The cortex and hippocampus harvested from the experimental rats were treated with a series of alcohol and fixed by 4% glutaraldehyde. The specimens were then bisected and embedded in paraffin. Subsequently, the paraffin-embedded tissue blocks were cut into 5-μm-thick sections, placed on the glass slides, and stained with BACE1 immuno-histochemical anti-body. Hematoxylin and eosin (H&E) stain was used for contrast imaging. The slides were then deparaffinized and rehydrated with 0.1% hydrogen peroxide (Sigma-Aldrich, St. Louis, MO, USA) in PBS solution for 10 min to block endogenous peroxidases. For retrieval, nonspecific background staining was blocked by 20 μg/mL proteinase K (Sigma-Aldrich, USA) solution [74]. The solution containing the slides was incubated in a humidified chamber at 37 ºC for 20 min. The primary antibodies against BACE1 (Anti-BACE1, cat. no. ab183612), were diluted with 1% BSA in a ratio of 1:500 (v/v). The diluted primary antibody was then applied to the slides and incubated at 4 °C overnight. After incubation, the tissue sections were washed by TBS containing 0.025% Triton-X 100 with gentle agitation. The sections were further incubated in 1% BSA containing goat anti-rabbit HRP IgG secondary antibody at 1:5000 (v/v) dilution. Finally, the sections were further treated with 3, 3′-diaminobenzidine (DAB, Sigma-Aldrich, USA) substrate solution as an enhancer to more clearly reveal colors under the optical microscope [75].

4.16. Statistical Analyses

The data were expressed as mean ± standard deviation (SD).
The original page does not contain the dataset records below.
(* ===== verification/Bind.v ===== *)
(** * Binding processes and proxies ([mm_hyper.c], [mm_utils.c])

    [mm_bind] gives a Linux task, or a process of another node, a slot of the
    process table of a data container; [mm_getep] finds the endpoint of a
    task; [mm_unbind] frees the slot; [mm_proxies_bind], [mm_proxy_conn] and
    [mm_proxies_unbind] manage the two processes of a pair of proxies, and
    flush the processes that wait for a node that is gone. *)

From S2P Require Import Prelude Types Endpoint Kernel Utils Unbind Hyper.

Definition SELF_BIND : Z := 0.
Definition LCL_BIND : Z := 1.
Definition RMT_BIND : Z := 2.
Definition BKUP_BIND : Z := 3.
Definition REPLICA_BIND : Z := 4.
Definition CONNECT_SPROXY : Z := 1.
Definition CONNECT_RPROXY : Z := 2.
Definition DISCONNECT_SPROXY : Z := 3.
Definition DISCONNECT_RPROXY : Z := 4.
Definition PID_MAX : Z := 32768.

(** ** [mm_bind] *)

(** The node of the process, by the kind of operation. *)
Definition bind_node (oper n : Z) : M Z :=
  s <- get ;;
  if (oper =? SELF_BIND) || (oper =? LCL_BIND) || (oper =? REPLICA_BIND) then
    error_if (negb (n =? LOCALNODE)) EMOLBADNODEID ;; mret (k_local_nodeid s)
  else if (oper =? RMT_BIND) || (oper =? BKUP_BIND) then
    CHECK_NODEID n ;;
    error_if (n =? k_local_nodeid s) EMOLBADNODEID ;; mret n
  else return_ EMOLBINDTYPE.

Definition bind_status (n nr : Z) (dc : dc_t) : Z :=
  if negb (dc_flags dc =? 0) then EMOLDCNOTRUN
  else if (nr <? - dc_nr_tasks dc) || (nr >=? dc_nr_procs dc) then EMOLBADDCID
  else if negb (test_bit n (dc_nodes dc)) then EMOLNODCNODE
  else OK.

(** The task [pid]; the process and the DC are locked, and unlocked on error. *)
Definition bind_task (cur oper d pid : Z) (p : ptr) : M Z :=
  t <- rd_task cur ;;
  s <- get ;;
  if pid =? cur then mret cur
  else if (oper =? SELF_BIND) && negb (t_tgid t =? pid)
  then WUNLOCK_PROC p ;; ERROR_RUNLOCK_DC d EMOLBADPROC
  else match k_tasks s !! pid with
       | None => WUNLOCK_PROC p ;; ERROR_RUNLOCK_DC d EMOLBADPROC
       | Some _ => mret pid
       end.

(** A thread can be bound only to the DC of its group leader. *)
Definition bind_leader (d pid : Z) (p : ptr) : M unit :=
  t <- rd_task pid ;;
  if bool_decide (t_leader t = Some pid) then mret tt
  else
    match t_leader t with
    | None => faults F_NULL_POINTER
    | Some l =>
        WLOCK_TASK l ;;
        lt <- rd_task l ;;
        match task_proc lt with
        | None => WUNLOCK_TASK l ;; WUNLOCK_PROC p ;; WUNLOCK_TASK pid ;; ERROR_RUNLOCK_DC d EMOLGRPLEADER
        | Some q =>
            RLOCK_PROC q ;;
            y <- rd q ;;
            when (negb (p_dcid y =? d))
              (RUNLOCK_PROC q ;; WUNLOCK_TASK l ;; WUNLOCK_PROC p ;; WUNLOCK_TASK pid ;;
               ERROR_RUNLOCK_DC d EMOLBADPROC) ;;
            RUNLOCK_PROC q ;;
            WUNLOCK_TASK l
        end
    end.

(** The identifier of a system process is its slot. *)
Definition bind_id (dc : dc_t) (i : Z) : Z :=
  if i <? dc_nr_sysprocs dc then i else dc_nr_sysprocs dc.

Definition bind_flags (oper n local pid sid : Z) (leader : bool) (x : proc) : proc :=
  let x1 := if leader then x <| p_misc_flags := MIS_GRPLEADER |> else x in
  let x2 := if oper =? BKUP_BIND then
      x1 <| p_rts_flags := REMOTE |> <| p_misc_flags ::= fun m => Z.lor m MIS_RMTBACKUP |>
         <| p_nodeid := n |>
    else
      let y := x1 <| p_rts_flags := PROC_RUNNING |> <| p_nodeid := local |> in
      if oper =? REPLICA_BIND then y <| p_misc_flags ::= fun m => Z.lor m MIS_REPLICATED |> else y in
  x2 <| p_lpid := pid |> <| s_id := sid |>.

Definition bind_local (cur oper d pid n : Z) (dc : dc_t) (p : ptr) (i : Z) : M (option Z) :=
  tid <- bind_task cur oper d pid p ;;
  WUNLOCK_PROC p ;;
  WLOCK_TASK tid ;;
  WLOCK_PROC p ;;
  bind_leader d tid p ;;
  get_task_struct tid ;;
  wr p (fun x => x <| p_task := Some tid |>) ;;
  wr_task tid (fun t => t <| task_proc := Some p |>) ;;
  t <- rd_task tid ;;
  s <- get ;;
  wr p (bind_flags oper n (k_local_nodeid s) pid (bind_id dc i)
          (bool_decide (t_leader t = Some tid))) ;;
  mret (Some tid).

(** The status found for the proxies is overwritten by that of the unlock. *)
Definition bind_remote (cur d n : Z) (dc : dc_t) (p : ptr) (i : Z) : M (option Z) :=
  nd <- rd_node n ;;
  rc <- lock_sr_proxies cur (n_proxies nd) ;;
  when (rc =? OK) (rd (RPROXY (n_proxies nd)) ;; rd (SPROXY (n_proxies nd)) ;; mret tt) ;;
  rc <- unlock_sr_proxies cur (n_proxies nd) ;;
  when (negb (rc =? OK)) (WUNLOCK_PROC p ;; ERROR_RUNLOCK_DC d EMOLNOPROXY) ;;
  wr p (fun x => x <| p_rts_flags := REMOTE |> <| p_nodeid := n |> <| s_id := bind_id dc i |>) ;;
  mret None.

(** The task that waits in [mm_wait4bind] is woken; that changes no state of
    the model.  [task] is the one to unlock at the end. *)
Definition mm_bind (cur oper d pid ep n : Z) : handler :=
  check_root cur ;;
  check_dvs ;;
  n <- bind_node oper n ;;
  let nr := ENDPOINT_P ep in
  CHECK_DCID d ;;
  RLOCK_DC d ;;
  dc <- rd_dc d ;;
  let rc := bind_status n nr dc in
  when (negb (rc =? OK)) (ERROR_RUNLOCK_DC d rc) ;;
  let i := nr + dc_nr_tasks dc in
  let p := DC_PROC d i in
  WLOCK_PROC p ;;
  x <- rd p ;;
  when (negb (rts BIT_SLOT_FREE x) && negb (oper =? BKUP_BIND) && negb (oper =? REPLICA_BIND))
    (WUNLOCK_PROC p ;; ERROR_RUNLOCK_DC d EMOLSLOTUSED) ;;
  init_proc_desc p d i ;;
  task <- (if negb (oper =? RMT_BIND) then bind_local cur oper d pid n dc p i
           else bind_remote cur d n dc p i) ;;
  wr p (fun x => x <| p_nodemap ::= set_bit (p_nodeid x) |>) ;;
  y <- rd p ;;
  WUNLOCK_PROC p ;;
  match task with Some t => WUNLOCK_TASK t | None => mret tt end ;;
  DC_INCREF d ;;
  RUNLOCK_DC d ;;
  return_ (p_endpoint y).

(** What [mm_bind] with [LCL_BIND] does to a free slot: the descriptor [x] is [y]
    afterwards and [rc] is returned.  Nothing writes the endpoint. *)
Definition bind_outcome (x y : proc) (rc : Z) : Prop :=
  p_endpoint y = p_endpoint x /\
  (rc < 0 /\ p_rts_flags y = SLOT_FREE \/
   rc = p_endpoint x /\ p_rts_flags y = PROC_RUNNING /\ misc MIS_BIT_KILLED y = false).

(** ** [mm_getep] *)

Definition getep_status (pid : Z) (x : proc) : Z :=
  if negb (pid =? p_lpid x) then EMOLBADPID
  else if rts BIT_SLOT_FREE x then EMOLNOTBIND
  else if misc MIS_BIT_PROXY x then EMOLBADPROC
  else OK.

Definition mm_getep (cur : Z) (cl : call) (pid : Z) : handler :=
  check_dvs ;;
  error_if ((pid <? 1) || (pid >? PID_MAX)) EMOLBADRANGE ;;
  cp <- check_caller cur cl ;;
  p <- (if negb (snd cp =? pid) then
          s <- get ;;
          match k_tasks s !! pid with
          | None => return_ EMOLBADPID
          | Some t => match task_proc t with None => return_ EMOLNOTBIND | Some p => mret p end
          end
        else mret (fst cp)) ;;
  RLOCK_PROC p ;;
  x <- rd p ;;
  let ret := getep_status pid x in
  when (negb (ret =? OK)) (ERROR_RUNLOCK_PROC p ret) ;;
  RUNLOCK_PROC p ;;
  RLOCK_DC (p_dcid x) ;;
  dc <- rd_dc (p_dcid x) ;;
  RUNLOCK_DC (p_dcid x) ;;
  error_if (negb (dc_flags dc =? 0)) EMOLDCNOTRUN ;;
  return_ (p_endpoint x).

(** ** Reading the tables

    The result, and what is copied to user space; [rc] is the result of
    [copy_to_user].  A caller that is not bound can name the entry. *)

Definition dvs_of (s : kstate) : dvs_usr :=
  mk_dvs (k_nr_dcs s) (k_nr_nodes s) (k_nr_procs s) (k_nr_tasks s) (k_nr_sysprocs s)
    (k_max_copybuf s) (k_max_copylen s).

Definition mm_getdvsinfo (cur rc : Z) : M (Z * dvs_usr) :=
  check_root cur ;;
  lock_ L_DVS ;;
  s <- get ;;
  unlock_ L_DVS ;;
  error_if (negb (rc =? OK)) rc ;;
  mret (k_local_nodeid s, dvs_of s).

(** [PROC_NO_PID] stands for the entry of the caller; [bad] is the error of an
    unbound caller, given the error of [check_caller]. *)
Definition own_entry (cur : Z) (cl : call) (i : Z) (field : proc -> Z) (bad : Z -> Z) : M Z :=
  r <- catch (check_caller cur cl) ;;
  if i =? PROC_NO_PID then
    match r with
    | inl rc => return_ (bad rc)
    | inr (c, _) => x <- rd c ;; mret (field x)
    end
  else mret i.

Definition mm_getdcinfo (cur : Z) (cl : call) (d rc : Z) : M (Z * dc_t) :=
  check_dvs ;;
  check_root cur ;;
  d <- own_entry cur cl d p_dcid (fun _ => EMOLBADDCID) ;;
  CHECK_DCID d ;;
  RLOCK_DC d ;;
  dc <- rd_dc d ;;
  RUNLOCK_DC d ;;
  mret (rc, dc).

Definition mm_getnodeinfo (cur : Z) (cl : call) (n rc : Z) : M (Z * node_t) :=
  check_root cur ;;
  check_dvs ;;
  n <- own_entry cur cl n p_nodeid (fun _ => EMOLBADNODEID) ;;
  CHECK_NODEID n ;;
  RLOCK_NODE n ;;
  nd <- rd_node n ;;
  RUNLOCK_NODE n ;;
  mret (rc, nd).

Definition mm_getprocinfo (cur : Z) (cl : call) (d nr rc : Z) : M (Z * proc) :=
  check_root cur ;;
  check_dvs ;;
  d <- own_entry cur cl d p_dcid (fun rc => rc) ;;
  CHECK_DCID d ;;
  RLOCK_DC d ;;
  dc <- rd_dc d ;;
  when (negb (dc_flags dc =? 0)) (ERROR_RUNLOCK_DC d EMOLDCNOTRUN) ;;
  when ((nr <? - dc_nr_tasks dc) || (nr >=? dc_nr_procs dc)) (ERROR_RUNLOCK_DC d EMOLBADPROC) ;;
  RUNLOCK_DC d ;;
  let p := NBR2PTR d dc nr in
  RLOCK_PROC p ;;
  x <- rd p ;;
  RUNLOCK_PROC p ;;
  mret (rc, x).

(** The results of the two copies are overwritten by that of the unlock. *)
Definition mm_getproxyinfo (cur px : Z) : M (Z * (proc * proc)) :=
  rc <- lock_sr_proxies cur px ;;
  error_if (negb (rc =? OK)) rc ;;
  sp <- rd (SPROXY px) ;;
  rp <- rd (RPROXY px) ;;
  rc <- unlock_sr_proxies cur px ;;
  error_if (negb (rc =? OK)) rc ;;
  mret (rc, (sp, rp)).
All statistical analyses were done using Student’s t-test or one-way analysis of variance (ANOVA) post hoc tests and by Tukey’s test using GraphPad Prism software (Prism 9, GraphPad Software, Inc., La Jolla, CA, USA), where p-values of less than 0.05 were considered statistically significant [76].

5. Conclusions

In this study, BSP was successfully isolated and purified from dry B. striata by a modified extraction method. The molecular structure and characterized functional groups, identified and confirmed by NMR and FTIR, respectively, are consistent with those reported in previous studies. Though previous studies have shown its antioxidant and anti-inflammatory effects, this study, for the first time, investigated the role of BSP in AD therapy. The findings demonstrated that the extracted BSP could effectively diffuse ROS from the Aβ fibrils and had good biocompatibility with N2a cell lines, whereas its anti-inflammatory ability was evident in BV-2 cell lines. It also suppressed the expression of BACE1, a prime therapeutic target for the development of drugs to treat AD. Moreover, BSP treatment in AD rats reduced the damage to the hippocampus and cortex and recovered the neurodegeneration induced by AlCl₃. Collectively, the findings of this study indicate that BSP could be a potential therapeutic agent in AD treatment.